Dipende dal settore. La norma OSHA 1910 richiede la documentazione LOTO e la certificazione del tecnico. La norma ISO 9001 richiede lo stato di calibrazione e la firma di completamento qualificato. La norma FDA 21 CFR Parte 11 richiede firme elettroniche immutabili con timestamp e registri di controllo completi. La norma FSMA richiede l'autorizzazione per la zona a contatto con gli alimenti e la documentazione relativa ai materiali per uso alimentare. La Joint Commission richiede la documentazione degli intervalli di manutenzione preventiva e il completamento entro finestre temporali definite. La norma AS9100 richiede la tracciabilità della configurazione e l'autorizzazione al ritorno in servizio. I sistemi CMMS possono richiedere tutti questi campi prima della chiusura di un ordine di lavoro.

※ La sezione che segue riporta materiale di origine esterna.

(* ===== verification/ITLinkSys.v ===== *)
(** * ITLinkSys: two ends of an intrusion-tolerant link over a lossy network

    Two daemons with the same configuration run the handlers of [ITLink]; the
    network may lose, repeat and reorder packets, and sending may fail.  The
    events of the two ends, the messages offered by the dissemination protocols
    and what other links do to the shared counters come in any order. *)
From Stdlib Require Import SpecFloat.
From stdpp Require Import base list gmap numbers option sets relations.
From Stdlib Require Import ZArith Lia.
From S2P Require Import Prelude CFloat Events NetTypes ITFrag ITFragProof ITBuildProof ITLink ITLinkProof ITLinkRecv.
#[local] Open Scope Z_scope.

Definition offer (a : list (list (list Z)) * Z) (l : it_link) : it_link :=
  let d := l_dis l in
  with_dis (mk_dis (bucket d) (needed_tokens d) (dissem_queue d) (in_dissem_queue d) (processed d) (answers d ++ [a]) (last_filled d)) l.

Section Sys.
Context (cfg : it_conf).
#[local] Notation ls := (Link_Header_Size cfg).

(** Room for the sequence numbers of [n] more packets. *)
Definition seq_room (l : it_link) (n : nat) : Prop := Z.of_nat (load cfg l + n) + 600 < 2 ^ 64.

(** What one end may do; [inbox]: the packets the other end ever sent. *)
Inductive it_step (inbox : list it_packet) : it_link -> it_link -> Prop :=
| ItForward e hok m l r l' :
    env_ok cfg e -> msg_ok ls m -> seq_room l (length (msg_packets ls m)) ->
    Forward_Intru_Tol_Data cfg e hok m l = Ret (r, l') -> it_step inbox l l'
| ItOffer ms ret l : Forall (msg_ok ls) ms -> 0 <= ret -> seq_room l (length (stream ls ms)) -> it_step inbox l (offer (ms, ret) l)
| ItRequest e d l r l' : env_ok cfg e -> Request_Resources_IT cfg e d l = Ret (r, l') -> it_step inbox l l'
| ItFill e l l' : env_ok cfg e -> Fill_Bucket_IT cfg e l = Ret l' -> it_step inbox l l'
| ItReliable e l l' : env_ok cfg e -> Reliable_IT_Timeout cfg e l = Ret l' -> it_step inbox l l'
| ItAck e l l' : env_ok cfg e -> Ack_IT_Timeout cfg e l = Ret l' -> it_step inbox l l'
| ItRetransm e l l' : env_ok cfg e -> Handle_IT_Retransm cfg e l = Ret l' -> it_step inbox l l'
| ItReceive e p l l' : env_ok cfg e -> p ∈ inbox -> Process_intru_tol_packet cfg e p l = Ret l' -> it_step inbox l l'
| ItBurst c t l : it_step inbox l (with_snd (set_burst c t (l_snd l)) l)
| ItQueue q l : it_step inbox l (with_queue q l).

Inductive it_sys_step : it_link * it_link -> it_link * it_link -> Prop :=
| ItA a a' b : it_step (wire (l_log b)) a a' -> it_sys_step (a, b) (a', b)
| ItB a b b' : it_step (wire (l_log a)) b b' -> it_sys_step (a, b) (a, b').

Definition it_reachable (ca cb : it_const) (ta tb : sp_time) (s : it_link * it_link) : Prop :=
  rtc it_sys_step (new_it cfg ca ta, new_it cfg cb tb) s.

(** ** The invariant *)
Record it_flow (a b : it_link) : Prop := {
  if_tail : out_tail_seq (l_out a) <= in_tail_seq (l_rcv b);
  if_head : in_head_seq (l_rcv b) <= tcp_head_seq (l_snd a) }.

Record it_sys_inv (na nb : Z -> Z) (a b : it_link) : Prop := {
  is_a : end_inv cfg na nb (taken (l_log b)) a; is_b : end_inv cfg nb na (taken (l_log a)) b;
  is_ab : it_flow a b; is_ba : it_flow b a; is_la : seq_room a 0; is_lb : seq_room b 0;
  is_da : dis_ok (l_dis a); is_db : dis_ok (l_dis b);
  is_oa : tail_open (l_rcv a); is_ob : tail_open (l_rcv b) }.

Lemma it_sys_inv_sym na nb a b : it_sys_inv na nb a b -> it_sys_inv nb na b a.
Proof. intros []. by split. Qed.

(** What the other end knows stays true when this end goes on. *)
Lemma rcv_inv_peer nnp nnp' msgs more r del h :
  extends h nnp nnp' -> in_head_seq r <= h -> rcv_inv cfg nnp msgs r del -> rcv_inv cfg nnp' (msgs ++ more) r del.
Proof.
  intros Hn Hh [A B C D E F]. split; try done.
  - rewrite stream_app, length_app. lia.
  - intros q Hq Hf. destruct (D q Hq Hf) as (D1 & D2 & el & D3 & D4). split_and!; [done|rewrite D2; symmetry; apply Hn; lia|].
    exists el. split; [|done]. rewrite stream_app. by apply lookup_app_l_Some.
  - rewrite E. apply dig_agree. intros q Hq. symmetry. apply Hn. lia.
  - by apply rx_state_extend.
Qed.

Lemma end_inv_peer nn nnp nnp' msgs more l h :
  extends h nnp nnp' -> in_head_seq (l_rcv l) <= h -> end_inv cfg nn nnp msgs l -> end_inv cfg nn nnp' (msgs ++ more) l.
Proof.
  intros Hn Hh [A B C D E F]. split; try done; [by eapply rcv_inv_peer|].
  pose proof (ri_tail _ _ _ _ _ E) as Ht. eapply Forall_impl; [exact F|]. intros p [P1 P2 P3 P4 P5]. split; try done.
  rewrite P4. apply dig_agree. intros q Hq. symmetry. apply Hn. lia.
Qed.

Lemma in_tail_small na nb a b : it_sys_inv na nb a b -> in_tail_seq (l_rcv a) < 2 ^ 64.
Proof.
  intros [A B F1 F2 L1 L2 _ _ _ _]. pose proof (ri_tail _ _ _ _ _ (ei_rcv _ _ _ _ _ A)). pose proof (if_head _ _ F2).
  pose proof (ei_tcp _ _ _ _ _ B). pose proof (head_load _ _ _ _ _ B). unfold seq_room in *. lia.
Qed.

(** This end went on without receiving. *)
Lemma sys_evolve na na' nb a a' b :
  it_sys_inv na nb a b -> end_inv cfg na' nb (taken (l_log b)) a' -> evolves na na' a a' -> seq_room a' 0 -> dis_ok (l_dis a') -> it_sys_inv na' nb a' b.
Proof.
  intros [A B [F1 F2] [F3 F4] L1 L2 D1 D2 O1 O2] A' [Hc Hr Ht Hh Htc [more Hm] Hd Hn] L' D'. pose proof (ei_tcp _ _ _ _ _ A) as Htcp. split; try done.
  - rewrite Hm. eapply end_inv_peer; [exact Hn| |done]. lia.
  - split; [by rewrite Ht|lia].
  - split; [by rewrite (rs_tail _ _ Hr)|by rewrite (rs_head _ _ Hr)].
  - by eapply tail_open_sim.
Qed.

Lemma it_sys_quiet na nb a a' b :
  it_sys_inv na nb a b -> end_inv cfg na nb (taken (l_log b)) a' -> quiet a a' -> it_sys_inv na nb a' b.
Proof.
  intros Hs A' Hq. eapply sys_evolve; [done|done|by apply quiet_evolves| |].
  - unfold seq_room. rewrite (quiet_load _ _ _ Hq). apply Hs.
  - rewrite (qu_dis _ _ Hq). apply Hs.
Qed.

Lemma seq_room_le l l' : (load cfg l' <= load cfg l)%nat -> seq_room l 0 -> seq_room l' 0.
Proof. unfold seq_room. lia. Qed.

Context (Hcfg : conf_ok cfg).

Lemma seq_room_load l : seq_room l 0 -> Z.of_nat (load cfg l) + 2 < 2 ^ 64.
Proof. unfold seq_room. lia. Qed.

(** A packet of the other end is processed; its acknowledgement is accepted. *)
Lemma receive_inv na nb a b e p :
  it_sys_inv na nb a b -> env_ok cfg e -> p ∈ wire (l_log b) ->
  exists a' na', Process_intru_tol_packet cfg e p a = Ret a' /\ it_sys_inv na' nb a' b /\
    (p_incarnation p = ngbr_incarnation (l_const a) -> p_aru_incarnation p = my_incarnation (l_const a) ->
     (p_link_seq p = in_tail_seq (l_rcv a) -> in_tail_seq (l_rcv a) < in_tail_seq (l_rcv a')) /\
     p_aru p < out_tail_seq (l_out a')).
Proof.
  intros Hs He Hp. unfold Process_intru_tol_packet.
  destruct (Z.eqb_spec (p_incarnation p) (ngbr_incarnation (l_const a))); cbn [negb]; [|by exists a, na].
  destruct (Z.eqb_spec (p_aru_incarnation p) (my_incarnation (l_const a))); cbn [negb]; [|by exists a, na].
  pose proof (in_tail_small _ _ _ _ Hs) as H64. destruct Hs as [A B [F1 F2] [F3 F4] L1 L2 D1 D2 O1 O2].
  pose proof (ei_wire _ _ _ _ _ B) as Hw. rewrite Forall_forall in Hw. specialize (Hw p Hp). destruct Hw as [P1 P2 P3 P4 P5].
  unfold Process_IT_Ack.
  destruct (process_aru_inv cfg Hcfg na nb (taken (l_log b)) e p a He A H64 (seq_room_load _ L1)) as (r & -> & Hr). cbn [mbind outcome_bind].
  destruct r as [a1|]; [|destruct Hr as [_ Hr]; congruence]. destruct Hr as (_ & Hload1 & Hdis1 & na1 & A1 & Hev1).
  set (a0 := with_out _ a) in Hev1.
  assert (S1 : it_sys_inv na1 nb a1 b).
  { destruct Hev1 as [Hc Hr Ht Hh Htc [more Hm] Hd Hn]. pose proof (ei_tcp _ _ _ _ _ A) as Htcp.
    split; try done; [| | |by eapply seq_room_le|by auto|by eapply tail_open_sim].
    - rewrite Hm. eapply end_inv_peer; [exact Hn| |exact B]. cbn. lia.
    - split; [rewrite Ht; cbn; destruct (_ && _); lia|]. cbn in Htc. lia.
    - split; [by rewrite (rs_tail _ _ Hr)|by rewrite (rs_head _ _ Hr)]. }
  assert (H641 : in_tail_seq (l_rcv a1) < 2 ^ 64) by (by eapply in_tail_small).
  destruct (process_nacks_inv cfg Hcfg na1 nb (taken (l_log b)) e p a1 He A1 H641) as (r & -> & Hnone & Hr). cbn [mbind outcome_bind].
  destruct r as [a2|]; [|by exfalso; apply Hnone]. destruct (Hr _ eq_refl) as [A2 Hq2]. pose proof (it_sys_quiet _ _ _ _ _ S1 A2 Hq2) as S2.
  destruct S2 as [_ B2 [F5 F6] [F7 F8] L5 L6 D5 D6 O5 O6].
  pose proof (oo_room _ _ (oi_ok _ _ _ _ (ei_out _ _ _ _ _ B))) as Hroom. pose proof (ei_tcp _ _ _ _ _ B) as Htcpb.
  pose proof (ei_taken _ _ _ _ _ B) as Hmb.
  destruct (process_data_inv cfg Hcfg na1 nb (taken (l_log b)) e p a2 A2 Hmb) as (r & a3 & -> & A3 & Ht3 & Hh3 & Hc3 & Ho3 & Hs3 & Hd3 & Htk3 & Hop3).
  { unfold seq_room, load, MAX_SEND_ON_LINK in *. lia. } { lia. } { done. }
  cbn [mbind outcome_bind snd]. exists a3, na1. split; [done|]. destruct (Hop3 O5) as [O7 Hprog].
  split; [|intros _ _; split].
  1: split; rewrite ?Htk3, ?Hd3; try done.
  - split; rewrite ?Ho3, ?Hs3; done.
  - split; lia.
  - unfold seq_room, load, offered in *. rewrite Htk3, Hd3. done.
  - intros Hp3. pose proof (rs_tail _ _ (ev_rcv _ _ _ _ Hev1)) as Ht1. pose proof (rs_tail _ _ (qu_rcv _ _ Hq2)) as Ht2. cbn in Ht1.
    pose proof (ri_tail _ _ _ _ _ (ei_rcv _ _ _ _ _ A)). lia.
  - rewrite Ho3, (os_tail _ _ (qu_out _ _ Hq2)), (ev_tail _ _ _ _ Hev1). cbn.
    pose proof (ri_tail _ _ _ _ _ (ei_rcv _ _ _ _ _ B)). destruct (Z.leb_spec (out_tail_seq (l_out a)) (p_aru p)); cbn [andb]; [|lia].
    destruct (Z.ltb_spec (p_aru p) (tcp_head_seq (l_snd a))); lia.
Qed.

(** ** Every step keeps it *)
Lemma it_step_inv na nb a b a' :
  it_sys_inv na nb a b -> it_step (wire (l_log b)) a a' -> exists na', it_sys_inv na' nb a' b.
Proof.
  intros Hs Hstep. pose proof (in_tail_small _ _ _ _ Hs) as H64. pose proof (is_a _ _ _ _ Hs) as A. pose proof (seq_room_load _ (is_la _ _ _ _ Hs)) as Hl.
  destruct Hstep as [e hok m l r l' He Hm Hroom Hf|ms ret l Hms Hret Hroom|e d l r l' He Hf|e l l' He Hf|e l l' He Hf|e l l' He Hf|e l l' He Hf|e p l l' He Hp Hf|c t l|q l].
  - destruct (forward_inv cfg Hcfg na nb (taken (l_log b)) e hok m l) as (r' & l1 & na1 & Heq & A1 & Hev & Hd & Hload); try done; [unfold seq_room in *; lia|].
    rewrite Heq in Hf. simplify_eq. exists na1. eapply sys_evolve; try done; [unfold seq_room in *; lia|]. rewrite Hd. apply Hs.
  - exists na. destruct (with_dis_inv cfg na nb (taken (l_log b)) (l_dis (offer (ms, ret) l)) l A) as [A1 Hev].
    { cbn. rewrite map_app, concat_app. cbn. rewrite app_nil_r. apply Forall_app. split; [apply (ei_offered _ _ _ _ _ A)|done]. }
    change (with_dis (l_dis (offer (ms, ret) l)) l) with (offer (ms, ret) l) in *. eapply sys_evolve; try done.
    + unfold seq_room, load, offered in *. cbn [offer with_dis l_dis l_log answers]. rewrite map_app, concat_app. cbn [map fst concat].
      rewrite app_nil_r, stream_app, length_app. lia.
    + destruct (is_da _ _ _ _ Hs) as [Hb Ha]. split; [done|]. cbn. apply Forall_app. split; [done|by apply Forall_singleton].
  - destruct (decide (d = ROUTINGS)) as [->|Hd].
    { unfold Request_Resources_IT in Hf. rewrite He in Hf. cbn in Hf. done. }
    destruct (request_inv cfg Hcfg na nb (taken (l_log b)) e d l) as (r' & l1 & na1 & Heq & A1 & Hev & Hload & Hdis); try done.
    rewrite Heq in Hf. simplify_eq. exists na1. eapply sys_evolve; try done; [eapply seq_room_le; [done|apply Hs]|apply Hdis, Hs].
  - destruct (fill_inv cfg Hcfg na nb (taken (l_log b)) e l) as (l1 & na1 & Heq & A1 & Hev & Hload & Hdis); try done; [apply Hs|].
    rewrite Heq in Hf. simplify_eq. exists na1. eapply sys_evolve; try done. eapply seq_room_le; [done|apply Hs].
  - destruct (reliable_timeout_inv cfg Hcfg na nb (taken (l_log b)) e l) as (l1 & Heq & A1 & Hq); try done. rewrite Heq in Hf. simplify_eq.
    exists na. by eapply it_sys_quiet.
  - destruct (ack_timeout_inv cfg Hcfg na nb (taken (l_log b)) e l) as (l1 & Heq & A1 & Hq); try done. rewrite Heq in Hf. simplify_eq.
    exists na. by eapply it_sys_quiet.
  - destruct (handle_retransm_inv cfg Hcfg na nb (taken (l_log b)) e l) as (l1 & Heq & A1 & Hq); try done. rewrite Heq in Hf. simplify_eq.
    exists na. by eapply it_sys_quiet.
  - destruct (receive_inv na nb l b e p) as (l1 & na1 & Heq & S1 & _); try done. rewrite Heq in Hf. simplify_eq. by exists na1.
  - exists na. assert (Hq : quiet l (with_snd (set_burst c t (l_snd l)) l)) by (by constructor).
    eapply it_sys_quiet; try done. eapply end_inv_local; try done. apply (ei_tcp _ _ _ _ _ A).
  - exists na. assert (Hq : quiet l (with_queue q l)) by (by constructor).
    eapply it_sys_quiet; try done. eapply end_inv_local; try done. apply (ei_tcp _ _ _ _ _ A).
Qed.

Lemma new_it_inv c t msgs nn nnp : end_inv cfg nn nnp msgs (new_it cfg c t).
Proof.
  split; cbn [new_it l_out l_snd l_rcv l_log l_dis taken delivered wire]; [|cbn; lia|constructor|constructor| |constructor].
  - split; cbn; try done; try lia. intros q [?|Hq]; [lia|]. unfold LINK_START_SEQ in Hq. by subst.
  - split; try done; cbn; unfold LINK_START_SEQ; try lia.
    change (Z.to_nat (1 - 1)) with (length (stream ls [])). by apply RxBetween with msgs.
Qed.

Lemma it_reachable_inv ca cb ta tb s : it_reachable ca cb ta tb s -> exists na nb, it_sys_inv na nb s.1 s.2.
Proof.
  unfold it_reachable. intros Hr. remember (new_it cfg ca ta, new_it cfg cb tb) as s0 eqn:E0. assert (Hinit : exists na nb, it_sys_inv na nb s0.1 s0.2).
  { subst. exists (fun _ => 0), (fun _ => 0). split; cbn [fst snd]; try apply new_it_inv; try (split; cbn; lia); try (unfold seq_room, load, offered; cbn; lia); try (split; [cbn; unfold BUCKET_CAP, MAX_PACKET_SIZE; lia|constructor]); unfold tail_open, icell; cbn; by rewrite lookup_empty. }
  clear E0. induction Hr as [s|s1 s2 s3 Hstep _ IH]; [done|]. apply IH. destruct Hinit as (na & nb & Hi).
  destruct Hstep as [a a' b Hst|a b b' Hst]; cbn in *.
  - destruct (it_step_inv _ _ _ _ _ Hi Hst) as [na' ?]. by exists na', nb.
  - destruct (it_step_inv _ _ _ _ _ (it_sys_inv_sym _ _ _ _ Hi) Hst) as [nb' ?%it_sys_inv_sym]. by exists na, nb'.
Qed.
End Sys.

In che modo i modelli di ordini di lavoro dei sistemi CMMS si differenziano dai modelli Excel?
I modelli Excel sono documenti statici: qualcuno li compila e li archivia. I modelli CMMS sono dinamici: generano automaticamente ordini di lavoro di manutenzione preventiva secondo la pianificazione, impongono l'obbligo di compilazione dei campi prima della chiusura, collegano ogni record chiuso alla cronologia permanente dell'asset, calcolano gli indicatori chiave di prestazione (KPI) dai record chiusi, inviano gli ordini di lavoro ai tecnici sui dispositivi mobili direttamente presso l'apparecchiatura e si integrano con il magazzino per prenotare automaticamente i pezzi di ricambio. La differenza fondamentale: i modelli Excel documentano ciò che è accaduto; i modelli CMMS guidano ciò che accadrà in seguito.